Hobbes was not religious and warned of the church having too much power over the state. But if one had to have a religion he preferred the Anglican doctrine, because he thought the Puritans and Protestants encouraged men to encroach on civil authority and set themselves up as their own judges. Hobbes really hated Roman Catholicism and had to leave France because of that; in England his problem was his atheism. In 1666 Hobbes actually wrote an essay on heresy to prove why he could not be legally burned for his opinions. In 1688 the first collected edition of Hobbes' work was published in Holland.
This presentation is based on MacDonald and Hargreaves, Thomas Hobbes: A Bibliography, published by the Bibliographical Society in 1952. There are three Leviathan editions bearing the imprint "Printed for Andrew Crooke at the Green Dragon . ." with the 1651 date. The three editions are called "head," "bear," and "ornament" for the ornaments on the printed title pages. UIUC has the "head" and the "bear."
"The Head" is the real first edition, printed in London from Hobbes' work sending sheets back and forth from Paris. We know the "Head" is the first because the errors in the "Errata" have not been corrected, whereas in the other two they have been, systematically from the second to the third editions. We believe that Crooke was the publisher because he had done other works of Hobbes. Crooke's son lists it in his catalogue of Hobbes' works.
Other key comparisons are the engraved title pages, the printed title pages, and the errata and corrections.
Note the difference in the wear of the two plates. Hobbes' bibliographer has examined the copies and is certain that all 3 were made from the same plate. "Head" is new, "Bear" is worn, and "Ornament" has been retouched. The identity of the engraver is not known to the bibliographer. There are differences in watermarks, suggesting that more than one printer may have worked on it. (The UIUC copy has the fleur-de-lys.)
Here we see the difference in ornament mentioned above. The first edition has the "head" ornament. The second has the "bear" which, according to experts, was not seen in England before the end of the 17th century but was definitely seen in Holland much earlier. This bear, the Van Kyck italic type, and the St. Christopher ornament suggest Amsterdam as the city of origin.
Note the St. Christopher ornament in the 2nd edition; it probably refers to Christoffel Cunradus, an Amsterdam printer. There is further evidence on this that I won't detail here.
Page 54 in both editions is but one example of the heretical ideas getting Hobbes into trouble. Some of these ideas were not included in the subsequent Latin edition.

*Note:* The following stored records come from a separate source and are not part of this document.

Inductive pstep (gs : guards) : phase -> LoopEvent -> phase -> Prop :=
| p_start r i v t o s : pstep gs PInit (LSink (RunStart r i v t o s)) (PLive None [])
| p_event e c l : is_lifecycle e = false -> pstep gs (PLive c l) (LSink e) (PLive c l)
| p_complete calls c l : pstep gs (PLive c l) (LComplete calls) (PLive None calls)
| p_get tc d c l : pstep gs (PLive c (tc :: l)) (LGet tc d) (PLive (Some (fresh_grants gs tc d)) l)
| p_cap_ok g l :
    pstep gs (PLive (Some g) l) (LCapability (g_call g) true)
      (PLive (Some (mkGrants (g_call g) true (g_act g) (g_human g) (g_veto g))) l)
| p_cap_no g l : pstep gs (PLive (Some g) l) (LCapability (g_call g) false) (PLive None l)
| p_act_ok g l : g_cap g = true ->
    pstep gs (PLive (Some g) l) (LAction (g_call g) true)
      (PLive (Some (mkGrants (g_call g) true true (g_human g) (g_veto g))) l)
| p_act_no g l : pstep gs (PLive (Some g) l) (LAction (g_call g) false) (PLive None l)
| p_pred g l needs : g_cap g = true -> g_act g = true ->
    pstep gs (PLive (Some g) l) (LPredicate (g_call g) needs)
      (PLive (Some (mkGrants (g_call g) true true (negb needs) (g_veto g))) l)
| p_approved g l : g_cap g = true -> g_act g = true ->
    pstep gs (PLive (Some g) l) (LApproval (g_call g) WApproved)
      (PLive (Some (mkGrants (g_call g) true true true (g_veto g))) l)
| p_refused g l o : o <> WApproved ->
    pstep gs (PLive (Some g) l) (LApproval (g_call g) o) (PLive None l)
| p_cached g l : g_cap g = true -> g_act g = true -> g_human g = true ->
    pstep gs (PLive (Some g) l) (LCacheHit (g_call g)) (PLive None l)
| p_veto_no g l : g_cap g = true -> g_act g = true -> g_human g = true ->
    pstep gs (PLive (Some g) l) (LVeto (g_call g) false)
      (PLive (Some (mkGrants (g_call g) true true true true)) l)
| p_veto g l : pstep gs (PLive (Some g) l) (LVeto (g_call g) true) (PLive None l)
| p_execute g l : g_cap g = true -> g_act g = true -> g_human g = true -> g_veto g = true ->
    pstep gs (PLive (Some g) l) (LExecute (g_call g)) (PLive None l)
| p_finish r o n c cur l : pstep gs (PLive cur l) (LSink (RunFinished r o n c)) PEnded.

Inductive ptrace (gs : guards) : phase -> list LoopEvent -> phase -> Prop :=
| pt_nil p : ptrace gs p [] p
| pt_snoc p t q e r : ptrace gs p t q -> pstep gs q e r -> ptrace gs p (t ++ [e]) r.

(** * A logic of histories *)

Section Logic.
Context {W : Type} (gs : guards) (start : phase).

(** The history so far leads to a phase. *)
Definition reaches (s : St W) (p : phase) : Prop := ptrace gs start (st_trace s) p.
Definition live (s : St W) : Prop := exists c l, reaches s (PLive c l).

(** From a phase in [P] the computation ends in a phase given by [Q]; an error,
    or a lack of fuel, leaves the run live. *)
Definition triple {B} (p : phase) (m : LoopM W B) (Q : B -> phase -> Prop) : Prop :=
  forall s, reaches s p ->
  match m s with
  | (s', Done b) => exists q, Q b q /\ reaches s' q
  | (s', _) => live s'
  end.

(** Computations that leave the history as it is. *)
Class Silent {B} (m : LoopM W B) : Prop := silent : forall s, st_trace (fst (m s)) = st_trace s.

#[export] Instance silent_ret {B} (b : B) : Silent (ret b).
Proof. by intros s. Qed.
#[export] Instance silent_raise {B} e : Silent (@raise W B e).
Proof. by intros s. Qed.
#[export] Instance silent_stuck {B} : Silent (@stuck W B).
Proof. by intros s. Qed.
#[export] Instance silent_vars : Silent (@vars W).
Proof. by intros s. Qed.
#[export] Instance silent_modify f : Silent (@modify W f).
Proof. by intros s. Qed.
#[export] Instance silent_reads {B} (f : W -> B) : Silent (reads f).
Proof. by intros s. Qed.
#[export] Instance silent_world {B} (f : W -> W * B) : Silent (world f).
Proof. intros s. unfold world. by destruct (f (st_w s)). Qed.
#[export] Instance silent_bind {B C} (m : LoopM W B) (f : B -> LoopM W C) :
  Silent m -> (forall b, Silent (f b)) -> Silent (bind m f).
Proof.
  intros Hm Hf s. unfold bind. specialize (Hm s). destruct (m s) as [s' [b|e|]]; simpl in *; [|done..].
  rewrite <- Hm. apply Hf.
Qed.
#[export] Instance silent_of_result {B} (r : result B) : Silent (@of_result W B r).
Proof. destruct r; apply _. Qed.
#[export] Instance silent_attempt {B} (f : W -> W * result B) : Silent (attempt f).
Proof. unfold attempt. apply _. Qed.
#[export] Instance silent_call {B} (f : W -> W * result B) : Silent (call f).
Proof. unfold call. apply _. Qed.

Lemma triple_silent {B} c l (m : LoopM W B) (Q : B -> phase -> Prop) :
  Silent m -> (forall b, Q b (PLive c l)) -> triple (PLive c l) m Q.
Proof.
  intros Hm HQ s Hs. specialize (Hm s).
  assert (Hr : reaches (fst (m s)) (PLive c l)) by (unfold reaches; by rewrite Hm).
  destruct (m s) as [s' [b|e|]]; simpl in *; [|by exists c, l..]. by eexists.
Qed.

Lemma triple_bind {B C} p (m : LoopM W B) (f : B -> LoopM W C) Q R :
  triple p m R -> (forall b q, R b q -> triple q (f b) Q) -> triple p (bind m f) Q.
Proof.
  intros Hm Hf s Hs. specialize (Hm s Hs). unfold bind. destruct (m s) as [s' [b|e|]]; [|done..].
  destruct Hm as (q & Hb & Hq). exact (Hf b q Hb s' Hq).
Qed.

Lemma triple_ret {B} p (b : B) (Q : B -> phase -> Prop) : Q b p -> triple p (ret b) Q.
Proof. intros HQ s Hs. simpl. by exists p. Qed.

Lemma triple_weaken {B} p (m : LoopM W B) (Q R : B -> phase -> Prop) :
  triple p m R -> (forall b q, R b q -> Q b q) -> triple p m Q.
Proof.
  intros Hm HR s Hs. specialize (Hm s Hs). destruct (m s) as [s' [b|e|]]; [|done..].
  destruct Hm as (q & Hb & Hq). exists q. auto.
Qed.

Lemma triple_record p e q (Q : unit -> phase -> Prop) :
  pstep gs p e q -> Q tt q -> triple p (record e) Q.
Proof. intros Hp HQ s Hs. simpl. exists q. split; [done|]. unfold reaches. simpl. by econstructor. Qed.

(** A silent computation before another. *)
Lemma triple_skip {B C} c l (m : LoopM W B) (f : B -> LoopM W C) Q :
  Silent m -> (forall b, triple (PLive c l) (f b) Q) -> triple (PLive c l) (bind m f) Q.
Proof.
  intros Hm Hf. eapply (triple_bind _ _ _ _ (fun _ q => q = PLive c l)); [by apply triple_silent|].
  intros b q ->. apply Hf.
Qed.

(** A call that cannot fail, from any phase. *)
Lemma triple_world {B C} p (f : W -> W * B) (k : B -> LoopM W C) Q :
  (forall b, triple p (k b) Q) -> triple p (bind (world f) k) Q.
Proof.
  intros Hk s Hs. unfold bind, world. destruct (f (st_w s)) as [w b].
  exact (Hk b (mkSt w (st_trace s) (st_v s)) Hs).
Qed.

Lemma triple_step {C} p e q (f : unit -> LoopM W C) Q :
  pstep gs p e q -> triple q (f tt) Q -> triple p (bind (record e) f) Q.
Proof.
  intros Hp Hf. eapply (triple_bind _ _ _ _ (fun _ q' => q' = q)); [by apply triple_record with q|].
  intros [] q' ->. exact Hf.
Qed.

(** A computation that stays in the phase it starts from. *)
Class Stays {B} (m : LoopM W B) : Prop :=
  stays : forall c l, triple (PLive c l) m (fun _ q => q = PLive c l).

#[export] Instance stays_silent {B} (m : LoopM W B) : Silent m -> Stays m | 10.
Proof. intros Hm c l. by apply triple_silent. Qed.
#[export] Instance stays_bind {B C} (m : LoopM W B) (f : B -> LoopM W C) :
  Stays m -> (forall b, Stays (f b)) -> Stays (bind m f) | 20.
Proof. intros Hm Hf c l. eapply triple_bind; [apply Hm|]. intros b q ->. apply Hf. Qed.
#[export] Instance stays_if {B} (b : bool) (m1 m2 : LoopM W B) :
  Stays m1 -> Stays m2 -> Stays (if b then m1 else m2).
Proof. by destruct b. Qed.

(** A computation that stays, before another. *)
Lemma triple_stay {B C} c l (m : LoopM W B) (f : B -> LoopM W C) Q :
  Stays m -> (forall b, triple (PLive c l) (f b) Q) -> triple (PLive c l) (bind m f) Q.
Proof. intros Hm Hf. eapply triple_bind; [apply Hm|]. intros b q ->. apply Hf. Qed.
Lemma triple_stays {B} c l (m : LoopM W B) (Q : B -> phase -> Prop) :
  Stays m -> (forall b, Q b (PLive c l)) -> triple (PLive c l) m Q.
Proof. intros Hm HQ. eapply triple_weaken; [apply Hm|]. intros b q ->. apply HQ. Qed.
End Logic.
#[export] Hint Mode Silent - - ! : typeclass_instances.
#[export] Hint Mode Stays - - - - ! : typeclass_instances.

Definition lively {B} (b : B) (q : phase) : Prop := exists c l, q = PLive c l.

Class Quiet (e : SessionEvent) : Prop := quiet : is_lifecycle e = false.
#[export] Hint Extern 0 (Quiet _) => reflexivity : typeclass_instances.

(** Case analysis on the matches of a computation, then instance search. *)
Ltac silently := repeat first
  [ apply _
  | progress intros
  | match goal with
    | |- Silent (match ?x with _ => _ end) => destruct x
    | |- Stays _ _ (match ?x with _ => _ end) => destruct x
    | |- Silent (bind _ _) => apply silent_bind
    | |- Stays _ _ (bind _ _) => apply stays_bind
    end ].

(** * Every part of the loop follows the protocol *)

Section Follows.
Context {W A : Type} (cfg : AgentLoopConfig W A).
Context `{Printing} `{Hashing} `{MathLib}.

Definition cfg_guards : guards :=
  mkGuards (match capabilityGate cfg with Some _ => true | None => false end)
    (match actionGate cfg with Some _ => true | None => false end)
    (match vetoChannel cfg with
     | Some _ => (0 <? default 0 (vetoWindowMs cfg)) && has_sink cfg
     | None => false
     end).

(** Without a sink there is no lifecycle event to see. *)
Definition start_phase : phase := if has_sink cfg then PInit else PLive None [].

Notation stays := (Stays cfg_guards start_phase).
Notation follows := (triple cfg_guards start_phase).

#[local] Instance stays_emit e : Quiet e -> stays (emit cfg e).
Proof.
  intros He c l. unfold emit. destruct (eventSink cfg); [|by apply triple_ret].
  apply triple_skip; [apply _|]. intros []. eapply triple_record; [by apply p_event|done].
Qed.

#[local] Instance silent_best_effort {X} (h : Hook W X) x : Silent (best_effort h x).
Proof. unfold best_effort. silently. Qed.

#[local] Instance silent_push_log r m n : Silent (@push_log W r m n).
Proof. unfold push_log. silently. Qed.
#[local] Instance silent_push_tool tc m : Silent (@push_tool W tc m).
Proof. unfold push_tool. silently. Qed.

#[local] Instance silent_journal_entries append es : Silent (@journal_entries W append es).
Proof. induction es as [|m es IH]; simpl; silently. Qed.
#[local] Instance silent_journal b : Silent (journalNewEntries cfg b).
Proof. unfold journalNewEntries. silently. Qed.

#[local] Instance stays_emit_deltas outs : stays (emit_deltas cfg outs).
Proof. induction outs as [|o outs IH]; simpl; silently. Qed.
#[local] Instance stays_push_text t a c : stays (push_text cfg t a c).
Proof. unfold push_text. silently. Qed.
#[local] Instance stays_stream_deltas ds sm : stays (stream_deltas cfg ds sm).
Proof.
  revert sm. induction ds as [|[chunk a] ds IH]; intros sm; cbn [stream_deltas]; [silently|].
  unfold onDelta. silently.
Qed.
#[local] Instance stays_finalize m sm : stays (finalize cfg m sm).
Proof. unfold finalize. silently. Qed.

#[local] Instance stays_inject instrs : stays (inject_instructions cfg instrs).
Proof. induction instrs as [|i instrs IH]; cbn [inject_instructions]; silently. Qed.
#[local] Instance stays_drainInbox : stays (drainInbox cfg).
Proof. unfold drainInbox. silently. Qed.

#[local] Instance silent_stop_with r d : Silent (@stop_with W r d).
Proof. unfold stop_with. silently. Qed.
#[local] Instance silent_checkStops t : Silent (checkStops cfg t).
Proof. unfold checkStops, budget_stop. silently. Qed.
#[local] Instance silent_renew : Silent (renew cfg).
Proof. unfold renew. silently. Qed.
#[local] Instance silent_compaction : Silent (compaction cfg).
Proof. unfold compaction, groundedCompaction, decayCompaction, emergencyCompaction. silently. Qed.
#[local] Instance stays_forceFinalize : stays (forceFinalize cfg).
Proof. unfold forceFinalize. silently. Qed.
#[local] Instance stays_account r : stays (account cfg r).
Proof. unfold account. silently. Qed.
#[local] Instance stays_finalAnswer m sm : stays (finalAnswer cfg m sm).
Proof. unfold finalAnswer, nudge. silently. Qed.

Lemma follows_askProvider c l :
  follows (PLive c l) (askProvider cfg) (fun rs q => q = PLive None (r_toolCalls rs.1)).
Proof.
  unfold askProvider. apply triple_skip; [apply _|intros v]. apply triple_skip; [apply _|intros co].
  apply triple_stay; [silently|intros sm]. apply triple_skip; [apply _|intros r].
  eapply triple_step; [constructor|]. by apply triple_ret.
Qed.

Note the two errata pages are identical in content in these two editions, but that "bear" was changed in the second edition.
I hope that this presentation will challenge librarians to do this kind of research when cataloging and identifying works in their collections. I also hope that librarians will encourage faculty and students to use documentary evidence of this kind in their research. This approach creates a rewarding link between descriptive bibliographers and historians, and both fields have much to gain one from the other.